Unlike other Welsh squires, the current scion of the ancient and dignified house of Headlong-ap-Headlong, Harry Headlong, Esquire, had actually suffered certain phenomena, called books, to find their way into his house and, by dint of lounging over them after dinner, became seized with a violent passion to be thought a philosopher and a man of taste. Accordingly, he invited numerous philosophers and poetasters the a feast; and four of the chosen guests had, from different parts of the metropolis, ensconced themselves in the four corners of the Holyhead mail. And a Very Holy Christmas it was to be, indeed. . . .
Author Biography
Thomas Love Peacock (1785 - 1866) was an English novelist, poet and official of the East India Company. He was a close friend of Percy Bysshe Shelley and they influenced each other's work. Peacock wrote satirical novels, each with the same basic setting: characters at a table discussing and criticizing the philosophical opinions of the day. In around 1806 Peacock left his job in the city and during the year made a solitary walking tour of Scotland. In 1807 he returned to live at his mother's house at Chertsey.
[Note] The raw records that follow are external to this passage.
Definition firstSteps : BadgeEligibilityEngine.UserBadge :=
  {| BadgeEligibilityEngine.ub_badgeId := "first-steps" |}.

(** Three days around a leap day, out of order, and three days far
    apart. *)
Definition leapDays : list string :=
  ["2024-03-01"; "2024-02-28"; "2024-02-29"]%string.

Definition farDays : list string :=
  ["2024-03-01"; "2024-01-15"; "2024-02-10"]%string.

(** The raw data of a user with one prompt, one rating of it and one use
    on the day after its creation. *)
Definition ownPrompt : BadgeEligibilityEngine.Prompt :=
  {| BadgeEligibilityEngine.id := "p1";
     BadgeEligibilityEngine.status := "active";
     BadgeEligibilityEngine.usageCount := 12;
     BadgeEligibilityEngine.createdAt := "2024-01-01T10:00:00Z";
     BadgeEligibilityEngine.isFeatured := false;
     BadgeEligibilityEngine.score :=
       PromptScoringEngine.calculateScore Js.log10_lower Sample.prompt |}.

Definition ownScore : BadgeEligibilityEngine.PromptScore :=
  {| BadgeEligibilityEngine.promptId := "p1";
     BadgeEligibilityEngine.ps_score := 4 |}.

Definition foreignScore : BadgeEligibilityEngine.PromptScore :=
  {| BadgeEligibilityEngine.promptId := "p9";
     BadgeEligibilityEngine.ps_score := 1 |}.

Definition nextDayUse : BadgeEligibilityEngine.UsageEvent :=
  {| BadgeEligibilityEngine.ue_createdAt := "2024-01-02T08:30:00Z" |}.

Definition sameDayUse : BadgeEligibilityEngine.UsageEvent :=
  {| BadgeEligibilityEngine.ue_createdAt := "2024-01-02T21:00:00Z" |}.

Definition userData : BadgeEligibilityEngine.UserData :=
  {| BadgeEligibilityEngine.prompts := [ownPrompt];
     BadgeEligibilityEngine.promptScores := [ownScore];
     BadgeEligibilityEngine.usageAnalytics := [nextDayUse];
     BadgeEligibilityEngine.userBadges := [] |}.

(** Prompts and users for the leaderboards. *)
Definition designPrompt : LeaderboardEngine.Prompt :=
  {| LeaderboardEngine.categoryId := "creative-design";
     LeaderboardEngine.status := "active";
     LeaderboardEngine.isPublic := true;
     LeaderboardEngine.createdAt := 3 * Js.msPerDay;
     LeaderboardEngine.score := 40;
     LeaderboardEngine.usageCount := 5;
     LeaderboardEngine.ratingCount := 2;
     LeaderboardEngine.averageRating := 4.5 |}.

Definition users : list LeaderboardEngine.User :=
  [Sample.user 10; Sample.user 30; Sample.user 20].

End Sample2.

(** * Properties *)

(** ** Rounding *)

Section RoundFacts.
Import Js.

Lemma Math_round_le (x : Q) (n : Z) :
  (x <= inject_Z n)%Q -> Math_round x <= n.
Proof.
  intros Hx. unfold Math_round.
  pose proof (Qfloor_le (x + (1 # 2))) as Hf.
  assert (Hlt : (inject_Z (Qfloor (x + (1 # 2))) < inject_Z (n + 1))%Q).
  { rewrite inject_Z_plus. change (inject_Z 1) with 1%Q. lra. }
  rewrite <- Zlt_Qlt in Hlt. lia.
Qed.

Lemma Math_round_mono (x y : Q) :
  (x <= y)%Q -> Math_round x <= Math_round y.
Proof.
  intros Hxy. unfold Math_round. apply Qfloor_resp_le. lra.
Qed.

Lemma Math_round_Z (n : Z) : Math_round (inject_Z n) = n.
Proof.
  apply Z.le_antisymm.
  - apply Math_round_le. lra.
  - unfold Math_round.
    rewrite <- (Qfloor_Z n) at 1. apply Qfloor_resp_le. lra.
Qed.

End RoundFacts.

(** ** Scoring *)

Section ScoringFacts.
Import PromptScoringEngine.

Variable log10 : Q -> Q.

Lemma getConfidenceMultiplier_range n :
  (0.6 <= getConfidenceMultiplier n <= 1)%Q.
Proof.
  unfold getConfidenceMultiplier.
  repeat case_match; split; lra.
Qed.

Lemma calculateRatingScore_le p :
  (averageRating p <= 5)%Q -> calculateRatingScore p <= 100.
Proof.
  intros Havg. unfold calculateRatingScore.
  destruct (ratingCount p =? 0); [lia|].
  apply Math_round_le. unfold maxScores.rating.
  change (inject_Z 100) with 100%Q.
  pose proof (getConfidenceMultiplier_range (ratingCount p)) as [Hlo Hhi].
  set (c := getConfidenceMultiplier (ratingCount p)) in *.
  set (a := averageRating p) in *.
  assert (Heq : ((a - 1) / 4 * 100 * c == 25 * ((a - 1) * c))%Q) by field.
  rewrite Heq. clear Heq.
  destruct (Qlt_le_dec a 1).
  - assert (0 <= (1 - a) * c)%Q by (apply Qmult_le_0_compat; lra). lra.
  - assert (0 <= (a - 1) * (1 - c))%Q by (apply Qmult_le_0_compat; lra).
    lra.
Qed.

Lemma calculateUsageScore_le p : calculateUsageScore log10 p <= 50.
Proof.
  unfold calculateUsageScore.
  destruct (usageCount p =? 0); [lia|].
  apply Math_round_le. apply Q.le_min_r.
Qed.

Lemma calculateRecencyScore_le p : calculateRecencyScore p <= 20.
Proof.
  unfold calculateRecencyScore. apply Math_round_le. apply Q.le_min_r.
Qed.

Lemma calculateEngagementScore_le p : calculateEngagementScore p <= 30.
Proof.
  unfold calculateEngagementScore. apply Math_round_le. apply Q.le_min_r.
Qed.

Lemma weightedTotal_le p :
  (averageRating p <= 5)%Q -> weightedTotal log10 p <= 62.
Proof.
  intros Havg. unfold weightedTotal.
  apply Math_round_le.
  pose proof (calculateRatingScore_le p Havg) as Hr.
  pose proof (calculateUsageScore_le p) as Hu.
  pose proof (calculateRecencyScore_le p) as Hc.
  pose proof (calculateEngagementScore_le p) as He.
  rewrite Zle_Qle in Hr, Hu, Hc, He.
  unfold weights.rating, weights.usage, weights.recency, weights.engagement.
  change (inject_Z 62) with 62%Q.
  change (inject_Z 100) with 100%Q in Hr.
  change (inject_Z 50) with 50%Q in Hu.
  change (inject_Z 20) with 20%Q in Hc.
  change (inject_Z 30) with 30%Q in He.
  lra.
Qed.

(** C2: from one rating on, the confidence multiplier is the tier
    function of the specification (0.6 below 3, 0.7 below 5, 0.8 below 10,
    0.9 below 25, 0.95 below 50, 1.0 from 50 on), it is the factor applied
    to the rating sub-score, and it never decreases when the rating count
    grows. *)
Theorem confidence_multiplier_tiers :
  (forall n, 1 <= n -> getConfidenceMultiplier n = Spec.confidenceTier n) /\
  (forall p, 1 <= ratingCount p ->
     calculateRatingScore p =
     Js.Math_round ((averageRating p - 1) / 4 * 100
                    * Spec.confidenceTier (ratingCount p))%Q) /\
  (forall n m, 1 <= n -> n <= m ->
     (getConfidenceMultiplier n <= getConfidenceMultiplier m)%Q).
Proof.
  assert (Htier : forall n, getConfidenceMultiplier n = Spec.confidenceTier n).
  { intros n. unfold getConfidenceMultiplier, Spec.confidenceTier.
    repeat case_match; try reflexivity; lia. }
  split; [|split].
  - intros n _. apply Htier.
  - intros p Hn. unfold calculateRatingScore.
    destruct (Z.eqb_spec (ratingCount p) 0) as [H0|_]; [lia|].
    rewrite Htier. reflexivity.
  - intros n m _ Hnm. unfold getConfidenceMultiplier.
    repeat case_match; try lra; lia.
Qed.

(** C8: for a signal with non-negative fields and an average rating in
    [0, 5] (below 1 included) the total score lies in [0, 200]. *)
Theorem calculateScore_in_range p :
  nonNegativeSignal p -> (averageRating p <= 5)%Q ->
  0 <= calculateScore log10 p <= 200.
Proof.
  intros _ _. unfold calculateScore. lia.
Qed.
His friends, as he hints, thought it wrong that so clever a man should be earning so little money. In the autumn of 1808 he became private secretary to Sir Home Popham, commanding the fleet before Flushing. By the end of the year he was serving Captain Andrew King aboard HMS Venerable in the Downs. His preconceived affection for the sea did not reconcile him to nautical realities. "Writing poetry," he says, "or doing anything else that is rational, in this floating inferno, is next to a moral impossibility. I would give the world to be at home and devote the winter to the composition of a comedy." He did write prologues and addresses for dramatic performances on board HMS Venerable. His dramatic taste then and for the next nine years resulted in attempts at comedies and lighter pieces. Peacock's own place in literature is pre-eminently that of a satirist. That he has nevertheless been the favorite only of the few is owing partly to the highly intellectual quality of his work, but mainly to his lack of ordinary qualifications of the novelist, all pretension to which he entirely disclaims. He has no plot, little human interest and no consistent delineation of character. His personages are mere puppets or, at best, incarnations of abstract qualities such as grace or beauty, but beautifully depicted.